- _Task statement_
Set down exactly the lines in the records below that run from the line with "reduced as a" to the line with "the row added", inclusive, and nothing more.
[Start of section]
(** * Percentile reporter: [scripts/p95_p99_parser.py]

    A shallow embedding of the script and of the Python built-ins it calls,
    followed by the properties of its three functions ([parse_latencies],
    [percentile], the [__main__] block).

    Python floats are IEEE-754 binary64 values; they are modelled with the
    Standard Library's [spec_float] at precision 53 and [emax = 1024], so
    that [len(data) * p], [int(...)], [float(str)] and the comparison used
    by [list.sort] are the operations the interpreter performs, roundings
    included. *)

From Stdlib Require Import ZArith List String Ascii Bool Lia.
From Stdlib Require Import Permutation Sorted SpecFloat DecimalString.
Import ListNotations.
Local Open Scope Z_scope.

(** ** Exceptions and results *)

Inductive exn : Type :=
| ValueError
| IndexError
| OverflowError
| OSError
| SystemExit (code : Z).

Inductive result (A : Type) : Type :=
| Ok (v : A)
| Raise (e : exn).
Arguments Ok {A} v.
Arguments Raise {A} e.

(** A computation over a mutable object or stream of type [St] that either
    returns a value or raises; the state is kept when it raises, as a list
    sorted in place stays sorted and printed lines stay printed. *)
Definition M (St A : Type) : Type := St -> result A * St.
(** C7.  Appending a row to the list leaves the profit computed at every
    earlier row as it was: the profits of the longer list are those of the
    original list followed by the one of the new row, and the realized
    profit of a security is the sum of the profits computed at its rows.
    The state after the original rows is not revised either: the new row is
    applied to it, it changes the entry of its own security code only, and
    more generally the rows after a prefix are reduced from the state the
    prefix led to. *)
Theorem append_keeps_earlier_profits (txs : list Transaction)
    (row : Transaction) :
  sale_profits (txs ++ [row]) = sale_profits txs ++ [profit_at (ledger txs) row]
  /\ (forall i, (i < length txs)%nat ->
       nth_error (sale_profits (txs ++ [row])) i = nth_error (sale_profits txs) i)
  /\ (forall c,
       realized_profit (entry_of (ledger (txs ++ [row])) c row)
       = sumQ (profits_of c txs (sale_profits txs)
               ++ profits_of c [row] [profit_at (ledger txs) row]))
  /\ ledger (txs ++ [row]) = ledger_step (ledger txs) row
  /\ (forall c, c <> Stock_Code row ->
       Dict.get (ledger (txs ++ [row])) c = Dict.get (ledger txs) c)
  /\ (forall later, ledger (txs ++ later) = ledger_from (ledger txs) later).
Proof.
  split; [apply sale_profits_snoc|].
  split.
  { intros i Hi. rewrite sale_profits_snoc.
    apply nth_error_app1. unfold sale_profits.
    now rewrite sale_profits_length. }
  split.
  { intros c. rewrite realized_is_sum_of_profits, sale_profits_snoc.
    rewrite profits_of_snoc; [reflexivity|].
    unfold sale_profits. now rewrite sale_profits_length. }
  split; [apply ledger_snoc|].
  split.
  { intros c Hc. rewrite ledger_snoc, get_ledger_step.
    destruct (String.eqb_spec (Stock_Code row) c); congruence. }
  intros later. apply ledger_from_app.
Qed.

(** ** Rows that are not a Buy *)

Lemma is_buy_false (row : Transaction) :
  Type_ row <> "Buy"%string -> is_buy row = false.
Proof. intros H. now apply String.eqb_neq. Qed.

(** C9.  A row whose [Type] is any text other than "Buy" is reduced as a
    Sell: the reduction is the same as for the row with "Sell" in that
    field, the entry of its code has the quantity subtracted from the held
    quantity, the sell revenue and sold quantity accrued and the profit of
    the row added to the realized profit, and a profit is recorded for the
    row.  No text in that field makes the reduction skip the row. *)
Theorem not_buy_is_sell (txs : list Transaction) (row : Transaction) :
  Type_ row <> "Buy"%string ->
  let before := entry_before (ledger txs) row in
  let after := apply_sell row before in
  ledger (txs ++ [row]) = ledger (txs ++ [with_type "Sell" row]) /\
  Dict.get (ledger (txs ++ [row])) (Stock_Code row) = Some after /\
  quantity after = quantity before - Quantity row /\
  total_sell_revenue after =
    total_sell_revenue before
    + (Quantity row * Price row - Fee row - Tax row) /\
  sell_quantity after = sell_quantity before + Quantity row /\
  realized_profit after =
    realized_profit before
    + ((Price row - avg_buy_price before) * Quantity row
       - Fee row - Tax row) /\
  nth_error (sale_profits (txs ++ [row])) (length txs) =
    Some (Some ((Price row - avg_buy_price before) * Quantity row
                - Fee row - Tax row)).
Proof.
  intros Hty before after. pose proof (is_buy_false row Hty) as Hb.
  split.
  { rewrite !ledger_snoc. unfold ledger_step, apply_row, apply_sell.
    rewrite Hb. reflexivity. }
  split.
  { rewrite ledger_snoc, get_ledger_step, String.eqb_refl.
    unfold apply_row. now rewrite Hb. }
  repeat (split; [reflexivity|]).
  rewrite sale_profits_snoc, nth_error_app2;
    unfold sale_profits; rewrite sale_profits_length; [|lia].
  rewrite Nat.sub_diag. unfold profit_at. rewrite Hb. reflexivity.
Qed.
Lemma evaluate_dataset_missing_lowlevel_witness :
  (∃ e w', evaluate_dataset (modules := Example.collab) Example.conn1 "B"
             Example.finished = (Raises e, w') ∧
           dataset_eval_jobs w' = dataset_eval_jobs Example.finished) ∧
  evaluate_dataset (modules := Example.collab) Example.conn1 "B"
    Example.finished
    = (Raises (Exception "Can't find low-level data for recording: r4"),
       World [Example.job_c] ["r1"; "r4"]).
Proof.
  destruct (@evaluate_dataset_missing_lowlevel Example.collab Example.conn1
              "B" Example.ds_b ["r1"] ["r5"] "r4" Example.finished)
    as [Hraises Hnamed].
  - reflexivity.
  - reflexivity.
  - intros x Hx. apply list_elem_of_singleton in Hx as ->. reflexivity.
  - vm_compute. discriminate.
  - split; [exact Hraises|]. apply Hnamed; [|reflexivity].
    intros j Hin [Hd _]. simpl in Hin.
    apply list_elem_of_singleton in Hin as ->. discriminate Hd.
Defined.

(** C1, as stated, fails. A dataset with a recording without low-level data
    is rejected twice with the validation exception, not with
    [JobExistsException], and gets no job at all; and a dataset with a
    finished job gets its second job from the first of the two calls. *)
Lemma second_submission_not_always_duplicate :
  ¬ second_submission_is_duplicate (modules := Example.collab)
      Example.conn1 Example.conn2 "B" Example.empty ∧
  ¬ second_submission_is_duplicate (modules := Example.collab)
      Example.conn1 Example.conn2 "A" Example.finished.
Proof.
  split; intros [Hexn Hcount].
  - vm_compute in Hexn. discriminate Hexn.
  - vm_compute in Hcount. discriminate Hcount.
Qed.

(** C5, as stated, fails. Dataset B has a recording without low-level data
    and also a pending job; the submission stops at the check for an active
    job and raises [JobExistsException]. *)
Lemma missing_lowlevel_not_always_reported :
  ¬ missing_lowlevel_is_reported (modules := Example.collab)
      Example.conn1 "B" Example.busy.
Proof.
  intros Hclaim.
  destruct (Hclaim Example.ds_b "r4") as (w' & Hrun & _).
  - reflexivity.
  - exists ["r1"], ["r5"]. split; [reflexivity|]. split.
    + intros x Hx. apply list_elem_of_singleton in Hx as ->. reflexivity.
    + vm_compute. discriminate.
  - vm_compute in Hrun. discriminate Hrun.
Qed.

(** ** Sample runs *)

Example next_pending_of_busy :
  get_next_pending_job Example.busy
    = (Returns (Some Example.job_b), Example.busy).
Proof. reflexivity. Qed.

Example next_pending_of_finished :
  get_next_pending_job Example.finished = (Returns None, Example.finished).
Proof. reflexivity. Qed.

Example jobs_of_dataset_A :
  get_jobs_for_dataset "A" Example.busy
    = (Returns [Example.job_c; Example.job_a], Example.busy).
Proof. reflexivity. Qed.

Example status_then_result :
  (set_job_status Example.conn1 "a" "failed" (Some "no model")
     ≫= λ _, set_job_result Example.conn2 "a" None) Example.busy
    = (Returns tt,
       World [Job.Build "a" "A" "failed" (Some "no model") None 5 20;
              Example.job_b; Example.job_c] []).
Proof. reflexivity. Qed.

Example repeated_recording_looked_up_twice :
  validate_dataset (modules := Example.collab) Example.ds_a Example.empty
    = (Returns tt, World [] ["r1"; "r2"; "r2"; "r3"]).
Proof. vm_compute. reflexivity. Qed.

(** ** More on the two writes *)

Lemma recognized_not_unrecognized (status : string) :
  status ∈ recognized_statuses →
  ¬ (status ∉ [STATUS_PENDING; STATUS_RUNNING; STATUS_DONE; STATUS_FAILED]).
Proof. intros Hin Hnot. by apply Hnot. Qed.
[End of section]
- _Written response_
(** C9.  A row whose [Type] is any text other than "Buy" is reduced as a
    Sell: the reduction is the same as for the row with "Sell" in that
    field, the entry of its code has the quantity subtracted from the held
    quantity, the sell revenue and sold quantity accrued and the profit of
    the row added to the realized profit, and a profit is recorded for the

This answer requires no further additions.